Yosef N
Pagi masih berkabut. Mentari yang selalu setia menyemburkan cahayanya tampias entah ke mana. Tertambat di pepohonan. Terhempas oleh rona kehidupan di kota metropolitan yang mulai riuh gada. Kristin duduk di teras rumah kontrakannya dengan wajah kusam. Cemberut. Tak seperti biasanya mahasiswi kedokteran itu tampak ceria menyambut pagi. Rambut hitamnya dibiarkan berserakan membedah bahunya. Seperti lebah bergelantungan di atas pohon.

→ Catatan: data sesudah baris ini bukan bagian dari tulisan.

(** The product of days and nanoseconds wraps: 213504 days, more than five
    centuries, become twenty-five minutes, and nothing refuses them. *)
Example days_wrap : days 213504 = 1526290448384.
Proof. reflexivity. Qed.
Lemma days_exact n : -106751 ≤ n ≤ 106751 → days n = n * (24 * Hour).
Proof.
  intros Hn. unfold days, wrap64, Hour, Minute, Second. rewrite Z.mod_small; lia.
Qed.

Perubahan sikap gadis asal Manado itu terjadi setelah ia dan teman – temannya pulang dari sebuah desa terpencil di pedalaman pulau Timor, tempat mereka melakukan praktek Kuliah Kerja Nyata (KKN). Di Desa Birunatun Kabupaten Timor Tengah Utara, Nusa Tenggara Timur. Selama di sana para mahasiswa dari Fakultas Kedokteran ini dibuat tercengang. Masih banyak kekurangan di sana – sini. Jalanan belum aspal, jika musim hujan berlumpur. Bahkan Puskesmas pun tidak ada. Yang memprihatinkan lagi jika sakit, masyarakat setempat masih percaya dukun. Masyarakat benar benar hidup dalam cengkraman ketertinggalan. Listrik tidak ada. Jika malam tiba, masyarakat mengandalkan cahaya raksasa dari langit. Bulan. Itupun jika hari cerah. Jika hujan, rembulanpun enggan bersinar. Cuma mengintip dari balik awan tebal. Kekasih Leonard ini membayangkan betapa rumitnya masyarakat hidup dalam kurungan berbagai kesulitan.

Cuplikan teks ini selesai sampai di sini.